The affected fingers can’t be straightened completely, which can complicate everyday activities such as placing your hands in your pockets, putting on gloves or shaking hands.
Dupuytren’s contracture typically progresses over the course of several years. The condition typically starts as a thickening of the skin on the palm of your hand. Over time, the skin on your palm might appear puckered or dimpled.
In later stages of Dupuytren’s contracture, cords of tissue form under the skin on your palm and can extend up to your fingers. As these cords tighten, your fingers might pull inwards to the palm.
If the disease progresses slowly, painlessly, and does not impact your ability to use your hands, you may not require treatment. Instead, you may wait and see if Dupuytren’s contracture progresses further.
Treatment for Dupuytren’s contracture involves breaking apart the cords that pull the fingers toward your palm. This can happen several ways.
This technique uses a needle, inserted through your skin, to puncture and break the cord of tissue that’s contracting a finger. Contractures often recur but the patients can repeat the procedure.
Injecting an enzyme into the cord can soften and weaken it — allowing your doctor to later manipulate the hand in an attempt to break the cord and straighten the fingers. The FDA has approved collagenase Clostridium histolyticum (Xiaflex) for this purpose. The advantages and disadvantages of the enzyme injection are similar to needling. Enzyme injections are not offered at all medical institutions.

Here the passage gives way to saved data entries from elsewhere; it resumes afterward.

(** Strip a trailing [\b]. *)
Fixpoint beforeBoundary (src : string) : option string :=
  match src with
  | String "\" (String "b" EmptyString) => Some EmptyString
  | String c rest =>
      match beforeBoundary rest with
      | Some body => Some (String c body)
      | None => None
      end
  | EmptyString => None
  end.

Definition literalRegexTest (source subject : string) : option bool :=
  match afterBoundary source with
  | Some rest =>
      match beforeBoundary rest with
      | Some lit =>
          if allChars literalChar lit
          then Some (matchFrom None (toLowerCase subject) lit)
          else None
      | None => None
      end
  | None => None
  end.

End NamasteService.

(* ================================================================== *)
(** ** The confidence helper *)

Module Helpers.

Import Js.
Open Scope Q_scope.

Fixpoint trimStart (s : string) : string :=
  match s with
  | EmptyString => EmptyString
  | String c s' => if isSpace c then trimStart s' else s
  end.

Fixpoint trimEnd (s : string) : string :=
  match s with
  | EmptyString => EmptyString
  | String c s' =>
      match trimEnd s' with
      | EmptyString => if isSpace c then EmptyString else String c EmptyString
      | r => String c r
      end
  end.

Definition trim (s : string) : string := trimEnd (trimStart s).

Definition isEmpty (s : string) : bool :=
  match s with
  | EmptyString => true
  | String _ _ => false
  end.

(** Modelled from the spec: [helpers.calculateMappingConfidence] lives in
    utils/helpers.js, which is not among the sources.  Section 4.2 has it
    delegate to the scorer of section 4.1 on the two display names:
    empty input gives 0; equality after lower-casing and trimming gives 1;
    one string a prefix of the other gives 0.9; one a substring of the
    other gives 0.7; otherwise the share of whitespace tokens of the first
    found inside a token of the second, times 0.6, with floor 0.3. *)
Definition calculateMappingConfidence (a b : string) : Q :=
  let a' := toLowerCase (trim a) in
  let b' := toLowerCase (trim b) in
  if isEmpty a' || isEmpty b' then 0.0
  else if String.eqb a' b' then 1.0
  else if startsWith a' b' || startsWith b' a' then 0.9
  else if includes a' b' || includes b' a' then 0.7
  else
    let tokensA := splitWs a' in
    let tokensB := splitWs b' in
    let matched :=
      filter (fun ta => existsb (fun tb => includes tb ta) tokensB) tokensA in
    Qmax 0.3
         (inject_Z (Z.of_nat (length matched))
          / inject_Z (Z.of_nat (length tokensA)) * 0.6).
(** * go-batch: batch assembly and distribution pipeline

    A shallow embedding of [batch/batch.go] (the [Batch] orchestrator:
    [NewBatch], [ReadItems], [Stop], [Close]) and of [consumer.go] (the
    [BatchConsumer]: [StartConsumer], [ConsumerBatch], [WorkerFunc]).

    Goroutines are program counters in an explicit state, channels are
    queues with a capacity, and one execution is a schedule: the list of
    the atomic steps taken, in order.  A step that cannot be taken (a
    receive on an empty channel, a send on a full one) yields [None]. *)

From stdpp Require Import base numbers option list strings sorting.

Open Scope Z_scope.

(** ** Data *)

(** [interface{}]: the nil interface or some value. *)
Inductive Payload :=
| PNil
| PVal (v : string).

(** [BatchItems], as [ReadItems] builds it. *)
Record BatchItems := { Id : Z; Item : Payload }.

(** [[]BatchItems] *)
Abbreviation batch := (list BatchItems).

Global Instance Payload_eq_dec : EqDecision Payload.
Proof. solve_decision. Defined.

Global Instance BatchItems_eq_dec : EqDecision BatchItems.
Proof. solve_decision. Defined.

Definition ids (b : batch) : list Z := Id <$> b.
Definition payload (x : BatchItems) : Payload := Item x.
Definition id_of (x : BatchItems) : Z := Id x.

(** Two batches share no item identifier. *)
Definition ids_disjoint (b1 b2 : batch) : Prop :=
  ∀ x y, x ∈ b1 → y ∈ b2 → Id x ≠ Id y.

(** Go's [int] on a 64-bit platform. *)
Definition wrap_int (z : Z) : Z := (z + 2^63) `mod` 2^64 - 2^63.
Global Arguments wrap_int : simpl never.

(** ** Channels

    A buffered channel is the queue of the values sent and not yet
    received; its capacity is fixed by [make].  An unbuffered channel
    holds nothing: a send and the matching receive are one step. *)

Definition has_room {A} (cap : nat) (q : list A) : bool :=
  bool_decide (length q < cap)%nat.

Definition DefaultWorkerPool : nat := 10.

(** ** The consumer ([consumer.go]) *)

Module Consumer.

(** [ConsumerBatch]: at the [select]; holding a batch received from
    [ConsumerCh] and sending it on [BatchWorkerCh]; returned. *)
Inductive routing_pc :=
| CBNotStarted
| CBSelect
| CBForward (b : batch)
| CBReturned.

(** [WorkerFunc]: at the [range]; holding a batch, about to start
    [GetBatchSupply]; at the [select] on [BatchSupplyCh]; sending the
    batch on the response channel it received; returned. *)
Inductive worker_pc :=
| WRange
| WClaimed (b : batch)
| WSelect (b : batch)
| WOffer (b : batch) (slot : nat)
| WDone.

(** Modelled from the spec: [GetBatchSupply], which [WorkerFunc] starts
    with [go], is not among the sources.  Following the description of
    [BatchSupply] in [consumer.go] and of the pull operation in the
    spec, one call requests a batch by sending its own response channel
    on [BatchSupplyCh], receives exactly one batch on that channel, and
    passes it on to [ClientSupplyCh].  The response channel of call [r]
    is named by [r]; the states are: before the request; waiting on the
    response channel; holding the batch received; done. *)
Inductive supply_pc :=
| GSNew
| GSWait
| GSGot (b : batch)
| GSDone (b : batch).

(** [StartConsumer]: before its first statement; at [<-c.TerminateCh];
    before [cancel()]; before [os.Exit(0)]; before
    [c.Workerline.Wait()]; returned. *)
Inductive start_pc :=
| SCInit
| SCWaitSignal
| SCCancel
| SCExit
| SCWait
| SCReturned.

Inductive signal := SIGINT | SIGTERM.

Record BatchSupply := {
  BatchSupplyCh : list nat;        (* chan chan []BatchItems, capacity 100 *)
  ClientSupplyCh : list batch;     (* capacity 1 *)
}.

Record BatchConsumer := {
  ConsumerCh : list batch;         (* capacity 1 *)
  BatchWorkerCh : list batch;      (* capacity DefaultWorkerPool *)
  BatchWorkerCh_closed : bool;
  Supply : BatchSupply;
  Workerline : nat;                (* sync.WaitGroup counter *)
  TerminateCh : list signal;       (* capacity 1 *)
  Quit : list bool;                (* capacity 1 *)
  (* goroutines *)
  ctx_done : bool;
  starter : start_pc;
  routing : routing_pc;
  workers : list worker_pc;
  supplies : list supply_pc;
  (* what the client has read from ClientSupplyCh *)
  client : list batch;
  (* os.Exit *)
  exited : option Z;
}.
(** * pdf2xls client: a shallow embedding of the React front end

    The repository's sources are the browser client of a PDF to CSV/Excel
    converter: the axios service layer ([services/api.js]), the i18next
    set-up ([i18n.js]) with its two translation bundles, and the React
    components [FileUploader], [ConversionControls], [ProgressTracker] and
    [App].  Each component is embedded as a state record, a pure [render]
    function into a small virtual DOM, and one state transformer per event
    handler.  The server is a function from requests to settled promises,
    and an asynchronous handler is the state it leaves once the request it
    awaits has settled. *)

From stdpp Require Import base option list strings pretty gmap.
From Stdlib Require Import ZArith Ascii.

Local Open Scope list_scope.
Local Open Scope string_scope.
Set Warnings "-register-all".

(** ** JavaScript values, as far as the client inspects them *)

Module JS.

(** Dynamic values.  Objects are association lists in source order; an
    [Error] instance is kept apart from plain objects. [VError name msg]
    is [new <name>(msg)], with [msg] the argument before the constructor
    turns it into a string: for a string argument that is the message
    itself. *)
Inductive value : Type :=
| VUndefined
| VNull
| VBool (b : bool)
| VNum (n : Z)
| VStr (s : string)
| VObj (fields : list (string * value))
| VError (name : string) (message : value).

(** ToBoolean: what [if (v)], [v || w] and [v && w] test. *)
Definition truthy (v : value) : bool :=
  match v with
  | VUndefined | VNull => false
  | VBool b => b
  | VNum n => negb (n =? 0)%Z
  | VStr s => negb (String.eqb s "")
  | VObj _ | VError _ _ => true
  end.

(** [a || b] *)
Definition or_else (a b : value) : value := if truthy a then a else b.

(** An object literal with a repeated key keeps the last binding. *)
Fixpoint field (k : string) (fs : list (string * value)) : option value :=
  match fs with
  | [] => None
  | (k', v) :: rest =>
      match field k rest with
      | Some w => Some w
      | None => if String.eqb k k' then Some v else None
      end
  end.

(** Evaluation either completes with a value or throws one. *)
Inductive completion (A : Type) : Type :=
| Normal (a : A)
| Throw (exn : value).
Arguments Normal {A} a.
Arguments Throw {A} exn.

Definition bind {A B} (c : completion A) (k : A → completion B) : completion B :=
  match c with
  | Normal a => k a
  | Throw e => Throw e
  end.

Definition type_error (what : string) : value := VError "TypeError" (VStr what).

(** The TypeError of reading property [k] of [undefined] or [null]. *)
Definition cannot_read (nullish k : string) : value :=
  type_error ("Cannot read properties of " ++ nullish ++ " (reading '" ++ k ++ "')").

(** Property read [v.k]: a TypeError on [undefined] and [null]; on
    primitives the keys read by the client are not defined. *)
Definition get (v : value) (k : string) : completion value :=
  match v with
  | VUndefined => Throw (cannot_read "undefined" k)
  | VNull => Throw (cannot_read "null" k)
  | VObj fs => Normal (default VUndefined (field k fs))
  | VError _ msg => Normal (if String.eqb k "message" then msg else VUndefined)
  | VBool _ | VNum _ | VStr _ => Normal VUndefined
  end.

(** A settled promise. *)
Inductive settled (A : Type) : Type :=
| Resolves (a : A)
| Rejects (reason : value).
Arguments Resolves {A} a.
Arguments Rejects {A} reason.

End JS.

Import JS.

#[global] Instance completion_bind : MBind completion := λ A B k c, JS.bind c k.
#[global] Instance completion_ret : MRet completion := @JS.Normal.

(** ** services/api.js *)

Module Api.

Definition default_base_url : string := "http://localhost:8003".

(** [process.env.REACT_APP_API_URL || 'http://localhost:8003'] *)
Definition API_BASE_URL (env : option string) : string :=
  match env with
  | Some url => if String.eqb url "" then default_base_url else url
  | None => default_base_url
  end.

(** The error-handling helper.  [console.error] calls only log; the
    argument expressions they evaluate are kept where they can throw. *)
Definition handleApiError (error : value) : completion unit :=
  response ← get error "response";
  if truthy response then
    data ← get response "data";
    _ ← get response "status";
    detail ← get data "detail";
    let errorMessage := or_else detail (VStr "An error occurred") in
    Throw (VError "Error" errorMessage)
  else
    request ← get error "request";
    if truthy request then
      Throw (VError "Error" (VStr "No response from server. Please check your connection."))
    else
      Throw error.

Inductive method := GET | POST.

(** What a request carries: [FormData] entries and the content type
    passed in the per-request config. *)
Record request := {
  verb : method;
  url : string;
  form : list (string * string);
  multipart : bool
}.

(** A fulfilled axios response, of which the wrappers read [data] only. *)
Record response (D : Type) := { data : D; http_status : Z }.
Arguments data {D} r.
Arguments http_status {D} r.

Section Wrappers.
(** The server behind the axios instance: every request settles, with a
    response or with the error object axios rejects with. *)
Context {D : Type}.
Variable api : request → settled (response D).

(** [try { const response = await api...; return response.data; }
     catch (error) { handleApiError(error); }]
    When the helper returns normally the async function runs off its
    end and resolves with [undefined], here [None]. *)
Definition send (req : request) : settled (option D) :=
  match api req with
  | Resolves r => Resolves (Some (data r))
  | Rejects error =>
      match handleApiError error with
      | Normal _ => Resolves None
      | Throw e => Rejects e
      end
  end.

Definition uploadFile (file : string) : settled (option D) :=
  send {| verb := POST; url := "/upload"; form := [("file", file)]; multipart := true |}.

Definition startConversion (sessionId outputFormat : string) : settled (option D) :=
  send {| verb := POST; url := "/start/" ++ sessionId;
          form := [("output_format", outputFormat)]; multipart := true |}.

Definition pauseConversion (sessionId : string) : settled (option D) :=
  send {| verb := POST; url := "/pause/" ++ sessionId; form := []; multipart := false |}.

Definition resumeConversion (sessionId : string) : settled (option D) :=
  send {| verb := POST; url := "/resume/" ++ sessionId; form := []; multipart := false |}.

Definition cancelConversion (sessionId : string) : settled (option D) :=
  send {| verb := POST; url := "/cancel/" ++ sessionId; form := []; multipart := false |}.

Definition getSessionProgress (sessionId : string) : settled (option D) :=
  send {| verb := GET; url := "/progress/" ++ sessionId; form := []; multipart := false |}.

Definition getPreviewData (sessionId : string) : settled (option D) :=
  send {| verb := GET; url := "/preview/" ++ sessionId; form := []; multipart := false |}.

Definition resetPreviewData (sessionId : string) : settled (option D) :=
  send {| verb := POST; url := "/reset-preview/" ++ sessionId; form := []; multipart := false |}.
End Wrappers.

(** [getDownloadUrl] declares one parameter.  A JavaScript call binds the
    declared parameters to the leading arguments ([undefined] when there
    are too few) and drops the rest. *)
Definition getDownloadUrl_body (env : option string) (sessionId : string) : string :=
  API_BASE_URL env ++ "/download/" ++ sessionId.

Definition getDownloadUrl (env : option string) (args : list string) : string :=
  getDownloadUrl_body env (default "undefined" (head args)).

End Api.

(** ** translations/en.js and translations/he.js

    The two bundles as the object literals are written, repeated keys
    included. *)

Module Translations.

Definition translationsEN : value :=
  VObj [
    ("app", VObj [
      ("title", VStr "PDF to Excel/CSV Converter");
      ("description", VStr "Upload a PDF file and convert tables to Excel or CSV format")]);
    ("upload", VObj [
      ("title", VStr "Upload PDF");
      ("dropzone", VStr "Drag and drop a PDF file here, or click to browse");
      ("processing", VStr "Processing...");
      ("uploadButton", VStr "Upload");
      ("invalidFile", VStr "Please upload a valid PDF file");
      ("maxSizeExceeded", VStr "File size exceeds the maximum limit of 10MB");
      ("uploadSuccess", VStr "File uploaded successfully!");
      ("uploadError", VStr "Error uploading file");
      ("limits", VStr "Maximum file size: 10MB, File type: PDF");
      ("button", VStr "Continue")]);
    ("progress", VObj [
      ("title", VStr "Conversion Progress");
      ("pending", VStr "Ready to convert");
      ("processing", VStr "Converting...");
      ("paused", VStr "Paused");
      ("completed", VStr "Conversion completed!");
      ("error", VStr "Error during conversion");
      ("analysis", VStr "Analyzing PDF structure...");
      ("page", VStr "Page");
      ("of", VStr "of");
      ("percent", VStr "{percent}% Complete");
      ("completed", VStr "Complete")]);
    ("conversion", VObj [
      ("cancel", VStr "Cancel");
      ("pause", VStr "Pause");
      ("resume", VStr "Resume");
      ("start", VStr "Start Conversion");
      ("format", VStr "Format");
      ("csv", VStr "CSV");
      ("excel", VStr "Excel");
      ("title", VStr "Table Extraction");
      ("status", VObj [
        ("completed", VStr "Successfully converted!");
        ("processing", VStr "Processing your file...");
        ("error", VStr "Conversion failed");
        ("pending", VStr "Pending");
        ("paused", VStr "Paused");
        ("completed", VStr "Completed");
        ("error", VStr "Error");
        ("processing", VStr "Processing");
        ("paused", VStr "Paused");
        ("completed", VStr "Completed")]);
      ("download", VStr "Download your file");
      ("percent", VStr "{percent}")]);
    ("controls", VObj [
      ("start", VStr "Start Conversion");
      ("pause", VStr "Pause");
      ("resume", VStr "Resume");
      ("cancel", VStr "Cancel");
      ("download", VStr "Download");
      ("downloadCSV", VStr "Download CSV");
      ("downloadExcel", VStr "Download Excel");
      ("chooseAnotherFile", VStr "Choose Another File")]);
    ("preview", VObj [
      ("title", VStr "Preview");
      ("showPreview", VStr "Show Preview");
      ("hidePreview", VStr "Hide Preview");
      ("noData", VStr "No preview data available");
      ("returnToFirstPage", VStr "Return to First Page")]);
    ("download", VObj [
      ("title", VStr "Your Conversion is Ready!");
      ("description", VStr "Choose the format you prefer to download your converted file.")]);
    ("features", VObj [
      ("title", VStr "Key Features");
      ("intelligentExtraction", VStr "Intelligent Table Extraction");
      ("intelligentExtractionDesc", VStr "Our advanced algorithms identify and extract tables from your PDF files with high accuracy.");
      ("rtlSupport", VStr "RTL Language Support");
      ("rtlSupportDesc", VStr "Full support for right-to-left languages such as Hebrew, ensuring proper text display and organization.");
      ("numberHandling", VStr "Smart Number Formatting");
      ("numberHandlingDesc", VStr "Automatic detection of numeric values, ensuring they appear as numbers in your Excel or CSV file.")]);
    ("error", VObj [
      ("generic", VStr "An error occurred");
      ("retry", VStr "Retry")]);
    ("language", VObj [
      ("en", VStr "English");
      ("he", VStr "Hebrew");
      ("switch", VStr "Change language")]);
    ("footer", VObj [
      ("help", VStr "Help");
      ("about", VStr "About")])].
(** * The RTC audio streamer: a shallow embedding of
      [livekit/src/tests/test-rtc-input.py]

    The script connects to a LiveKit room once, publishes one audio track and
    then, on every line typed at the prompt, decodes a file with an external
    [ffmpeg] process and pushes the PCM output into the published audio source
    in frames of 20 ms.

    The embedding follows the script method by method.  The Python object
    [AudioStreamer] becomes a record, the surrounding operating system
    (process table, log, calls into the LiveKit SDK) becomes a [World], and
    every method is a function in a small state-and-exception monad over
    [World].  Everything the script cannot control (what the decoder writes,
    whether the room accepts the connection, what the operator types) is an
    explicit environment argument. *)

From Stdlib Require Import String Ascii List ZArith NArith Arith Bool Lia.
From Stdlib.Strings Require Import Byte.
From Equations Require Import Equations.
Import ListNotations.

(* ===================================================================== *)
(** ** Bytes and 16-bit samples (the [numpy] calls of [play_file])        *)
(* ===================================================================== *)

Definition bytes := list byte.

Definition byte_val (b : byte) : Z := Z.of_N (Byte.to_N b).

Definition byte_of_Z (z : Z) : byte :=
  match Byte.of_N (Z.to_N (z mod 256)) with
  | Some b => b
  | None => x00
  end.
(** X9 (no retained result).  When none of the first 100 matches of
    an out-direction predicate group has a named node or a literal as
    object (blank nodes, for instance), the group is marked loaded
    with an empty children list: no record is added and no value is
    collapsed onto the group. *)
Theorem unretained_matches_leave_group_empty
    ds (nodes : gmap NodeId NodeData) nodeId node p matches :
  nodes !! nodeId = Some node → loaded node = false → type node = TPredicate →
  predicate node = Some p → p ≠ ""%string → iri node ≠ ""%string →
  parentType node = Some DirOut → singleLiteralValue node = None →
  ds (Some (Rdf.namedNode (iri node))) (Some (Rdf.namedNode p)) None = Ok matches →
  (∀ q, q ∈ take 100 matches → retained (Rdf.object q) = false) →
  loadNodeChildrenOutcome (Some ds) nodes nodeId
    = (<[nodeId := markLoaded (withObjectInfo node []) []]> nodes, Committed) ∧
  dom (loadNodeChildren (Some ds) nodes nodeId) = dom nodes ∧
  singleLiteralValue (markLoaded (withObjectInfo node []) []) = None.
Proof.
  intros Hn Hl Ht Hp Hpne Hine Hd Hs Hq Hnone.
  assert (loadObjects (Some ds) (iri node) p defaultLimit = Ok []) as Hobj.
  { rewrite (loadObjects_Some _ _ _ _ _ Hq). rewrite filter_retained_none; [done|].
    intros t (q & -> & Hin)%list_elem_of_fmap. by apply Hnone. }
  assert (∀ o : ObjInfo, [] = [o] → oIsLiteral o = false) as Hmany by done.
  pose proof (loadNodeChildren_objects _ _ _ _ _ _
                Hn Hl Ht Hp Hpne Hine Hd Hs Hobj Hmany) as Hload.
  simpl in Hload. rewrite (left_id_L ∅ (∪)) in Hload.
  split_and!; [done| |done].
  unfold loadNodeChildren. rewrite Hload. simpl. rewrite dom_insert_L.
  apply subseteq_union_1_L, singleton_subseteq_l. by apply elem_of_dom_2 in Hn.
Qed.

(** A group whose three matches have blank nodes as objects. *)
Lemma unretained_matches_leave_group_empty_witness :
  dom (groupExpanded (Rdf.ofQuads (blanks 3)) "ex:p")
  = dom (outGroupExpanded (Rdf.ofQuads (blanks 3))).
Proof.
  destruct (unretained_matches_leave_group_empty (Rdf.ofQuads (blanks 3))
              (outGroupExpanded (Rdf.ofQuads (blanks 3))) (groupId "ex:p")
              (predicateNode "ex:a" "ex:p" DirOut outId) "ex:p" (blanks 3))
    as (_ & H & _);
    [vm_compute; reflexivity | reflexivity | reflexivity | reflexivity
    | discriminate | discriminate | reflexivity | reflexivity
    | vm_compute; reflexivity | |].
  - apply Forall_forall. apply (bool_decide_unpack _). by vm_compute.
  - unfold groupExpanded. exact H.
Defined.

(** X10 (write-back into a replaced session).  When the write-back of
    a root or direction-group expansion arrives in a state that has no
    record for the expanded node, the updater inserts the prepared
    child records and nothing else: the node itself gets no record, so
    each inserted child names a parent id that is not in the map. *)
Theorem stale_write_back_adds_orphans
    dataset (snapshot prevNodes : gmap NodeId NodeData) nodeId node :
  snapshot !! nodeId = Some node → loaded node = false →
  type node = TRoot ∨ type node = TIn ∨ type node = TOut →
  prevNodes !! nodeId = None →
  ∀ nn ch, prepare dataset snapshot nodeId = Ready nn ch →
    writeBack (prepare dataset snapshot nodeId) nodeId prevNodes = nn ∪ prevNodes ∧
    writeBack (prepare dataset snapshot nodeId) nodeId prevNodes !! nodeId = None ∧
    (∀ c, c ∈ ch →
       ∃ r, writeBack (prepare dataset snapshot nodeId) nodeId prevNodes !! c
            = Some r ∧ parentNodeId r = Some nodeId).
Proof.
  intros Hn Hl Ht Hprev nn ch Hprep.
  destruct (prepare_ready_entries _ _ _ _ _ Hprep) as (node' & Hn' & _ & Hnn & Hch).
  assert (node' = node) as -> by congruence.
  assert (nn !! nodeId = None) as Hself.
  { destruct (nn !! nodeId) as [r|] eqn:Hr; [|done].
    destruct (Hnn _ _ Hr) as [[_ Hs]|(Hk & _)].
    - exfalso.
      destruct Hs as [(_ & _ & Ht')|[(v & objs & _ & _ & Ht')|(objs & _ & Ht')]];
        destruct Ht as [Ht|[Ht|Ht]]; congruence.
    - symmetry in Hk. by apply getNodeId_child_ne in Hk. }
  assert (writeBack (prepare dataset snapshot nodeId) nodeId prevNodes
          = nn ∪ prevNodes) as Heq.
  { rewrite Hprep. unfold writeBack, commit. rewrite mergeEntries_union.
    by rewrite lookup_union_r, Hprev. }
  rewrite Heq. split_and!; [done| |].
  - by rewrite lookup_union_r.
  - intros c Hc. destruct (Hch c Hc) as (r & Hr & _ & Hp & _).
    exists r. split; [|done]. by apply lookup_union_Some_l.
Qed.

(** The out-group's expansion is prepared after the root was expanded
    and written back after the root was submitted again. *)
Lemma stale_write_back_adds_orphans_witness :
  writeBack
    (prepare (Some (Rdf.ofQuads knows))
       (loadNodeChildren None (handleLoadRoot "ex:a") rootId) outId)
    outId (handleLoadRoot "ex:a") !! outId = None.
Proof.
  edestruct (stale_write_back_adds_orphans (Some (Rdf.ofQuads knows))
               (loadNodeChildren None (handleLoadRoot "ex:a") rootId)
               (handleLoadRoot "ex:a") outId (groupNode TOut "ex:a" rootId))
    as (_ & H & _);
    [vm_compute; reflexivity | reflexivity | right; right; reflexivity
    | vm_compute; reflexivity | vm_compute; reflexivity |].
  exact H.
Defined.

End SessionFacts.

(** ** Abbreviated IRIs *)

Section DisplayFacts.
Import Stdlib.Strings.Ascii.
Import Display.

Lemma String_prefix_iff p s : String.prefix p s = true ↔ ∃ r, s = p +:+ r.
Proof.
  revert s. induction p as [|a p IH]; intros s.
  - split; [intros _; exists s; reflexivity|by destruct s].
  - destruct s as [|b s]; simpl; [split; [done|by intros [r ?]]|].
    destruct (Ascii.ascii_dec a b) as [->|Hne].
    + rewrite IH. split; intros [r Hr]; exists r.
      * by rewrite Hr.
      * by injection Hr.
    + split; [done|]. intros [r Hr]. injection Hr as ? ?. by subst.
Qed.

Lemma String_prefix_app p r : String.prefix p (p +:+ r) = true.
Proof. apply String_prefix_iff. by exists r. Qed.

Lemma dropString_app p r : dropString (String.length p) (p +:+ r) = r.
Proof. induction p as [|a p IH]; [by destruct r|exact IH]. Qed.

Another option for people with advanced disease, limited function and progressing disease is to surgically remove the tissue in your palm affected by the disease. The main advantage to surgery is that it results in a more complete and longer-lasting release than that provided by the needle or enzyme methods. The main disadvantages are that physical therapy is usually needed after surgery, and recovery can take longer.
In some severe cases, especially if surgery has failed to correct the problem, surgeons remove all the tissue likely to be affected by Dupuytren’s contracture, including the attached skin. In these cases a skin graft is needed to cover the open wound. This surgery is the most invasive option and has the longest recovery time. People usually require months of intensive physical therapy afterward.